[MATERIAL SHOWN Boundary: Start]

(* ===== verification/RegexSpec.v ===== *)
(** A declarative semantics for the patterns of [Regex], the proof that
    the backtracking matcher [ends] is sound for it, and static analyses
    of a pattern (the units it can consume, the lengths of its matches,
    its anchors) proved against the semantics.  The validators of
    [Validators] are characterised through these analyses. *)

From Stdlib Require Import ZArith Lia List.
From stdpp Require Import base decidable list.
From S2P Require Import Prelude JsString Regex.
Import ListNotations.
Open Scope Z_scope.

Module RegexSpec.
Import JsString Regex.

Section Semantics.
Variable icase : bool.
Variable s : jsstring.

(** [matches r i j]: [r] matches the units of [s] from [i] to [j].  A
    quantifier stops once its minimum is reached (or its maximum is 0),
    and an iteration that may be skipped must consume a unit. *)
Inductive matches : regex -> nat -> nat -> Prop :=
| m_eps i : matches REps i i
| m_class cl i c : nth_error s i = Some c -> class_mem_ci icase cl c = true -> matches (RClass cl) i (S i)
| m_seq r1 r2 i k j : matches r1 i k -> matches r2 k j -> matches (RSeq r1 r2) i j
| m_alt_l r1 r2 i j : matches r1 i j -> matches (RAlt r1 r2) i j
| m_alt_r r1 r2 i j : matches r2 i j -> matches (RAlt r1 r2) i j
| m_rep_stop g min max r i : (min = O \/ max = Some O) -> matches (RRep g min max r) i i
| m_rep_iter g min max r i k j :
    max <> Some O -> matches r i k -> (min = O -> k <> i) ->
    matches (RRep g (pred min) (option_map pred max) r) k j -> matches (RRep g min max r) i j
| m_bol : matches RBol 0 0
| m_eol : matches REol (length s) (length s)
| m_wordb neg i :
    xorb neg (xorb (match i with O => false | S i' => is_word_char s i' end) (is_word_char s i)) = true ->
    matches (RWordB neg) i i
| m_group r i j : matches r i j -> matches (RGroup r) i j.

End Semantics.

(** ** Static analyses of a pattern *)

(** Every unit of the range satisfies [ok], checked unit by unit. *)
Definition range_ok (ok : Z -> bool) (rg : Z * Z) : bool :=
  let '(a, b) := rg in forallb ok (map (fun i => a + Z.of_nat i) (seq 0 (Z.to_nat (b - a + 1)))).

(** A class made of positive ranges of units that satisfy [ok]. *)
Definition class_within (ok : Z -> bool) (cl : charclass) : bool :=
  negb (class_neg cl) &&
  forallb (fun it => negb (item_neg it) && forallb (range_ok ok) (item_ranges it)) (class_items cl).

(** Every class of the pattern is within [ok]. *)
Fixpoint regex_within (ok : Z -> bool) (r : regex) : bool :=
  match r with
  | RClass cl => class_within ok cl
  | RSeq r1 r2 | RAlt r1 r2 => regex_within ok r1 && regex_within ok r2
  | RRep _ _ _ r1 | RGroup r1 => regex_within ok r1
  | _ => true
  end.

(** The lengths of [n] consecutive matches of lengths in [la]. *)
Fixpoint rep_lens (n : nat) (la : list nat) : list nat :=
  match n with
  | O => [0%nat]
  | S n' => nodup Nat.eq_dec (flat_map (fun x => map (Nat.add x) (rep_lens n' la)) la)
  end.

(** The possible lengths of a match, when they are finitely many. *)
Fixpoint lens (r : regex) : option (list nat) :=
  match r with
  | REps | RBol | REol | RWordB _ => Some [0%nat]
  | RClass _ => Some [1%nat]
  | RSeq r1 r2 =>
      match lens r1, lens r2 with
      | Some l1, Some l2 => Some (nodup Nat.eq_dec (flat_map (fun x => map (Nat.add x) l2) l1))
      | _, _ => None
      end
  | RAlt r1 r2 =>
      match lens r1, lens r2 with
      | Some l1, Some l2 => Some (nodup Nat.eq_dec (l1 ++ l2))
      | _, _ => None
      end
  | RRep _ min (Some max) r1 =>
      match lens r1 with
      | Some l1 => Some (flat_map (fun n => rep_lens n l1) (seq (Nat.min min max) (S (max - Nat.min min max))))
      | None => None
      end
  | RRep _ _ None _ => None
  | RGroup r1 => lens r1
  end.

Definition zero_len (r : regex) : bool :=
  match lens r with Some l => forallb (Nat.eqb 0) l | None => false end.

(** Every match starts at position 0. *)
Fixpoint starts_at0 (r : regex) : bool :=
  match r with
  | RBol => true
  | RSeq r1 r2 => starts_at0 r1 || (zero_len r1 && starts_at0 r2)
  | RAlt r1 r2 => starts_at0 r1 && starts_at0 r2
  | RGroup r1 => starts_at0 r1
  | _ => false
  end.

(** Every match ends at the end of the string. *)
Fixpoint ends_at_end (r : regex) : bool :=
  match r with
  | REol => true
  | RSeq r1 r2 => ends_at_end r2 || (zero_len r2 && ends_at_end r1)
  | RAlt r1 r2 => ends_at_end r1 && ends_at_end r2
  | RGroup r1 => ends_at_end r1
  | _ => false
  end.

(** Every match consumes the unit [c]. *)
Fixpoint requires_unit (c : Z) (r : regex) : bool :=
  match r with
  | RClass cl => class_within (Z.eqb c) cl
  | RSeq r1 r2 => requires_unit c r1 || requires_unit c r2
  | RAlt r1 r2 => requires_unit c r1 && requires_unit c r2
  | RRep _ min max r1 =>
      negb (Nat.eqb min 0) && negb (bool_decide (max = Some O)) && requires_unit c r1
  | RGroup r1 => requires_unit c r1
  | _ => false
  end.

(** ** Soundness of the matcher *)

Section Soundness.
Variable icase : bool.
Variable s : jsstring.

(** Every end the matcher reports is the end of a match. *)
Theorem ends_sound fuel r i j : In j (ends icase s fuel r i) -> matches icase s r i j.
Proof.
  revert i j. induction r as [| cl | r1 IH1 r2 IH2 | r1 IH1 r2 IH2 | g min max r IH | | | neg | r IH];
    intros i j H; cbn [ends] in H.
  - destruct H as [<-|[]]. constructor.
  - destruct (nth_error s i) as [c|] eqn:E; [|contradiction].
    destruct (class_mem_ci icase cl c) eqn:C; [|contradiction].
    destruct H as [<-|[]]. econstructor; eassumption.
  - apply in_flat_map in H as (k & Hk & Hj). econstructor; eauto.
  - apply in_app_or in H as [H|H]; [apply m_alt_l|apply m_alt_r]; auto.
  - set (e := ends icase s fuel r) in *. clearbody e. revert min max i j H.
    induction fuel as [|k IHk]; intros min max i j H; [contradiction|]. simpl in H.
    case_bool_decide as Hmax; [destruct H as [<-|[]]; apply m_rep_stop; right; exact Hmax|].
    assert (Hiter : forall y, In y (e i) -> (Nat.eqb min 0 && Nat.eqb y i) = false ->
                    matches icase s (RRep g (pred min) (option_map pred max) r) y j ->
                    matches icase s (RRep g min max r) i j).
    { intros y Hy Eb Hj. apply m_rep_iter with y; auto.
      intros Hm0 ->. rewrite Hm0, !Nat.eqb_refl in Eb. cbn in Eb. congruence. }
    destruct (negb (Nat.eqb min 0)) eqn:Em;
      [|apply negb_false_iff, Nat.eqb_eq in Em; subst min; destruct g;
        [apply in_app_or in H as [H|[<-|[]]] | destruct H as [<-|H]];
        try (apply m_rep_stop; left; reflexivity)];
      apply in_flat_map in H as (y & Hy & Hj); revert Hj;
      destruct (Nat.eqb _ 0 && Nat.eqb y i) eqn:Eb; intros Hj; try contradiction;
      eapply Hiter; eauto.
  - destruct (Nat.eqb_spec i 0) as [->|]; [destruct H as [<-|[]]; constructor|contradiction].
  - destruct (Nat.eqb_spec i (length s)) as [->|]; [destruct H as [<-|[]]; constructor|contradiction].
  - destruct (xorb neg _) eqn:E; [destruct H as [<-|[]]; constructor; exact E|contradiction].
  - constructor. auto.
Qed.

Lemma matches_le r i j : matches icase s r i j -> (i <= j)%nat.
Proof. induction 1; lia. Qed.

(** ** The analyses are sound *)

Lemma class_within_mem ok cl c : class_within ok cl = true -> class_mem cl c = true -> ok c = true.
Proof.
  unfold class_within, class_mem. intros H Hc. apply andb_true_iff in H as [Hn Hits].
  apply negb_true_iff in Hn. rewrite Hn in Hc. cbn [xorb] in Hc.
  apply existsb_exists in Hc as (it & Hit & Hm). rewrite forallb_forall in Hits.
  apply Hits, andb_true_iff in Hit as [Hin Hrs]. apply negb_true_iff in Hin.
  unfold item_mem, in_ranges in Hm. rewrite Hin in Hm. cbn [xorb] in Hm.
  apply existsb_exists in Hm as ([a b] & Hab & Hc'). rewrite forallb_forall in Hrs.
  specialize (Hrs _ Hab). apply andb_true_iff in Hc' as [H1 H2]. apply Z.leb_le in H1, H2.
  apply (forallb_range ok a (Z.to_nat (b - a + 1)) Hrs). lia.
Qed.

(** A match consumes only units its classes admit. *)
Lemma matches_within ok r i j :
  regex_within ok r = true -> matches false s r i j ->
  forall k, (i <= k < j)%nat -> exists c, nth_error s k = Some c /\ ok c = true.
Proof.
  intros Hw Hm. induction Hm; intros p Hp; cbn [regex_within] in Hw; bool_hyps; try lia.
  - exists c. replace p with i by lia. split; [exact H|]. exact (class_within_mem ok cl c Hw H0).
  - destruct (Nat.lt_ge_cases p k); [apply IHHm1 | apply IHHm2]; auto; lia.
  - auto.
  - auto.
  - destruct (Nat.lt_ge_cases p k); [apply IHHm1 | apply IHHm2]; auto; lia.
  - auto.
Qed.

Lemma rep_lens_S n la a b : In a la -> In b (rep_lens n la) -> In (a + b)%nat (rep_lens (S n) la).
Proof.
  intros Ha Hb. cbn [rep_lens]. apply nodup_In, in_flat_map. exists a. split; [exact Ha|].
  apply in_map. exact Hb.
Qed.

Lemma lens_rep g min mx r :
  lens (RRep g min (Some mx) r) =
    option_map (fun l1 => flat_map (fun n => rep_lens n l1) (seq (Nat.min min mx) (S (mx - Nat.min min mx)))) (lens r).
Proof. cbn [lens]. destruct (lens r); reflexivity. Qed.

(** The length of a match is one of [lens]. *)
Lemma matches_lens r i j L : lens r = Some L -> matches icase s r i j -> In (j - i)%nat L.
Proof.
  intros HL Hm. revert L HL. induction Hm; intros L HL;
    try (destruct max as [mx|]; [rewrite lens_rep in HL|discriminate]); cbn [lens] in HL.
  - injection HL as <-. left. lia.
  - injection HL as <-. left. lia.
  - destruct (lens r1) as [l1|], (lens r2) as [l2|]; try discriminate. injection HL as <-.
    apply nodup_In, in_flat_map. exists (k - i)%nat. split; [auto|].
    apply in_map_iff. exists (j - k)%nat. split; [|auto].
    apply matches_le in Hm1. apply matches_le in Hm2. lia.
  - destruct (lens r1) as [l1|], (lens r2) as [l2|]; try discriminate. injection HL as <-.
    apply nodup_In, in_or_app. auto.
  - destruct (lens r1) as [l1|], (lens r2) as [l2|]; try discriminate. injection HL as <-.
    apply nodup_In, in_or_app. auto.
  - destruct (lens r) as [l1|]; [|discriminate].
    assert (HL' : flat_map (fun n => rep_lens n l1) (seq (Nat.min min mx) (S (mx - Nat.min min mx))) = L)
      by (cbn [option_map] in HL; congruence). subst L.
    apply in_flat_map. exists O. split; [|left; lia]. apply in_seq.
    destruct H as [->|H]; [lia|]. injection H as ->. lia.
  - destruct (lens r) as [l1|] eqn:Er; [|discriminate].
    assert (HL' : flat_map (fun n => rep_lens n l1) (seq (Nat.min min mx) (S (mx - Nat.min min mx))) = L)
      by (cbn [option_map] in HL; congruence). subst L.
    specialize (IHHm1 l1 eq_refl). cbn [option_map] in IHHm2. rewrite lens_rep, Er in IHHm2.
    specialize (IHHm2 _ eq_refl).
    apply in_flat_map in IHHm2 as (n & Hn & Hl). apply in_seq in Hn.
    assert (mx <> O) by congruence.
    apply in_flat_map. exists (S n). split; [apply in_seq; lia|].
    replace (j - i)%nat with ((k - i) + (j - k))%nat by (apply matches_le in Hm1; apply matches_le in Hm2; lia).
    apply rep_lens_S; assumption.
  - injection HL as <-. left. lia.
  - injection HL as <-. left. lia.
  - injection HL as <-. left. lia.
  - auto.
Qed.

Lemma zero_len_matches r i j : zero_len r = true -> matches icase s r i j -> j = i.
Proof.
  unfold zero_len. destruct (lens r) as [L|] eqn:HL; [|discriminate]. intros Hz Hm.
  pose proof (matches_lens r i j L HL Hm) as Hin. pose proof (matches_le r i j Hm).
  rewrite forallb_forall in Hz. apply Hz, Nat.eqb_eq in Hin. lia.
Qed.

Lemma starts_at0_matches r i j : starts_at0 r = true -> matches icase s r i j -> i = O.
Proof.
  intros Hs Hm. induction Hm; cbn [starts_at0] in Hs; bool_hyps; try discriminate; auto.
  match goal with Hz : zero_len r1 = true |- _ => rewrite <- (zero_len_matches r1 i k Hz Hm1) end. auto.
Qed.

Lemma ends_at_end_matches r i j : ends_at_end r = true -> matches icase s r i j -> j = length s.
Proof.
  intros He Hm. induction Hm; cbn [ends_at_end] in He; bool_hyps; try discriminate; auto.
  match goal with Hz : zero_len r2 = true |- _ => rewrite (zero_len_matches r2 k j Hz Hm2) end. auto.
Qed.

End Soundness.

(** A match of a pattern that requires [c] consumes [c]. *)
Lemma requires_unit_matches s c r i j :
  requires_unit c r = true -> matches false s r i j ->
  exists k, (i <= k < j)%nat /\ nth_error s k = Some c.
Proof.
  intros Hr Hm. induction Hm; cbn [requires_unit] in Hr; bool_hyps; try discriminate.
  - exists i. split; [lia|]. rewrite H. f_equal. symmetry. apply Z.eqb_eq.
    exact (class_within_mem (Z.eqb c) cl c0 Hr H0).
  - destruct IHHm1 as (p & Hp & Hc); auto. exists p. apply matches_le in Hm2. split; [lia|exact Hc].
  - destruct IHHm2 as (p & Hp & Hc); auto. exists p. apply matches_le in Hm1. split; [lia|exact Hc].
  - auto.
  - auto.
  - destruct H as [-> | ->]; [discriminate|]. rewrite bool_decide_true in H2 by reflexivity. discriminate.
  - destruct IHHm1 as (p & Hp & Hc); auto. exists p. apply matches_le in Hm2. split; [lia|exact Hc].
  - auto.
Qed.


(** ** What a successful test says about the string *)

Lemma regex_test_matches re t :
  regex_test re t = true -> exists i j, matches (re_icase re) t (re_pattern re) i j.
Proof.
  rewrite regex_test_exists. intros (i & _ & Hm). unfold match_at in Hm.
  destruct (ends _ _ _ _ i) as [|j l] eqn:E; [contradiction|].
  exists i, j. apply (ends_sound _ _ (match_fuel (re_pattern re) t)). rewrite E. left. reflexivity.
Qed.

(** A pattern anchored at both ends, with finitely many match lengths and
    classes within [ok]: a string it accepts has one of those lengths and
    only units in [ok]. *)
Lemma regex_test_anchored re t L ok :
  re_icase re = false -> starts_at0 (re_pattern re) = true -> ends_at_end (re_pattern re) = true ->
  lens (re_pattern re) = Some L -> regex_within ok (re_pattern re) = true ->
  regex_test re t = true -> In (length t) L /\ Forall (fun c => ok c = true) t.
Proof.
  intros Hi Hs He HL Hw Ht. apply regex_test_matches in Ht as (i & j & Hm). rewrite Hi in Hm.
  pose proof (starts_at0_matches _ _ _ _ _ Hs Hm) as ->.
  pose proof (ends_at_end_matches _ _ _ _ _ He Hm) as ->.
  split; [rewrite <- (Nat.sub_0_r (length t)); exact (matches_lens _ _ _ _ _ _ HL Hm)|].
  apply List.Forall_forall. intros c Hc. apply In_nth_error in Hc as (k & Hk).
  destruct (matches_within t ok _ _ _ Hw Hm k) as (c' & Hc' & Hok).
  { split; [lia|]. apply nth_error_Some. congruence. }
  congruence.
Qed.

(** A string accepted by a pattern that requires [c] holds [c]. *)
Lemma regex_test_requires re t c :
  re_icase re = false -> requires_unit c (re_pattern re) = true -> regex_test re t = true -> In c t.
Proof.
  intros Hi Hr Ht. apply regex_test_matches in Ht as (i & j & Hm). rewrite Hi in Hm.
  destruct (requires_unit_matches t c _ _ _ Hr Hm) as (k & _ & Hk). exact (nth_error_In _ _ Hk).
Qed.

End RegexSpec.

[MATERIAL SHOWN Boundary: End]

= INSTRUCTIONS FOR THE TASK =
The line above containing "forallb (fun it", the line containing "(** Every match starts at position 0. *)", and every line between them are to be transcribed exactly; no other line is wanted.

= TASK SOLUTION =
  forallb (fun it => negb (item_neg it) && forallb (range_ok ok) (item_ranges it)) (class_items cl).

(** Every class of the pattern is within [ok]. *)
Fixpoint regex_within (ok : Z -> bool) (r : regex) : bool :=
  match r with
  | RClass cl => class_within ok cl
  | RSeq r1 r2 | RAlt r1 r2 => regex_within ok r1 && regex_within ok r2
  | RRep _ _ _ r1 | RGroup r1 => regex_within ok r1
  | _ => true
  end.

(** The lengths of [n] consecutive matches of lengths in [la]. *)
Fixpoint rep_lens (n : nat) (la : list nat) : list nat :=
  match n with
  | O => [0%nat]
  | S n' => nodup Nat.eq_dec (flat_map (fun x => map (Nat.add x) (rep_lens n' la)) la)
  end.

(** The possible lengths of a match, when they are finitely many. *)
Fixpoint lens (r : regex) : option (list nat) :=
  match r with
  | REps | RBol | REol | RWordB _ => Some [0%nat]
  | RClass _ => Some [1%nat]
  | RSeq r1 r2 =>
      match lens r1, lens r2 with
      | Some l1, Some l2 => Some (nodup Nat.eq_dec (flat_map (fun x => map (Nat.add x) l2) l1))
      | _, _ => None
      end
  | RAlt r1 r2 =>
      match lens r1, lens r2 with
      | Some l1, Some l2 => Some (nodup Nat.eq_dec (l1 ++ l2))
      | _, _ => None
      end
  | RRep _ min (Some max) r1 =>
      match lens r1 with
      | Some l1 => Some (flat_map (fun n => rep_lens n l1) (seq (Nat.min min max) (S (max - Nat.min min max))))
      | None => None
      end
  | RRep _ _ None _ => None
  | RGroup r1 => lens r1
  end.

Definition zero_len (r : regex) : bool :=
  match lens r with Some l => forallb (Nat.eqb 0) l | None => false end.

(** Every match starts at position 0. *)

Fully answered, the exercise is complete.